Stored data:
- - -

(* ===== verification/Dictionary.v ===== *)
(** * From the build to the wire

    The build script numbers the messages and generates the firmware's tables; the
    host builds its parser from the data dictionary.  Together they make the two
    sides understand each other: a command the host encodes runs its handler with
    the same arguments, and a response the firmware encodes is parsed into the
    same values. *)

From Stdlib Require Import Ascii String.
From S2P Require Import Prelude Python Crc Vlq Command Msgblock Msgproto Buildcommands.

(** ** The host's tables *)

Lemma MessageFormat_init_Ok ids m enums mf : MessageFormat_init ids m enums = Ok mf ->
  mf_msgid_bytes mf = ids /\ head (split m) = Some (mf_name mf) /\ lookup_params m enums = Ok (mf_param_names mf).
Proof. by intros (n & Hn%need_Ok & (l & Hl & [= <-])%bind_Ok)%bind_Ok. Qed.

Lemma init_message_ok cs os m id p p' : init_message cs os m id p = (p', Ok tt) ->
  enumerations p' = enumerations p /\
  (forall id', id' <> id -> dget id' (messages_by_id p') = dget id' (messages_by_id p)) /\
  (msgtype_of cs os id = Output_ -> messages_by_name p' = messages_by_name p) /\
  (msgtype_of cs os id <> Output_ -> exists mf, MessageFormat_init (int_encode id) m (enumerations p) = Ok mf /\
     dget id (messages_by_id p') = Some (Message mf) /\ dget (mf_name mf) (messages_by_name p') = Some mf /\
     forall n, n <> mf_name mf -> dget n (messages_by_name p') = dget n (messages_by_name p)).
Proof.
  unfold init_message. destruct (msgtype_of cs os id); cbn [enumerations].
  1,2: destruct (MessageFormat_init _ _ _) as [mf|] eqn:E; intros [= <-]; split_and!; try done; cbn.
  1,3: intros id' Hne; by apply dget_dset_ne.
  1,2: intros _; exists mf; split_and!; [done|apply dget_dset|apply dget_dset|]; intros n Hn; by apply dget_dset_ne.
  destruct (OutputFormat_init _ _) as [o|] eqn:E; intros [= <-]; split_and!; try done; cbn.
  intros id' Hne. by apply dget_dset_ne.
Qed.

- - -

▸ **How to complete this task**: Count each line above where the string "encodes" occurs. Give the number only.

▸ **Task response**: 2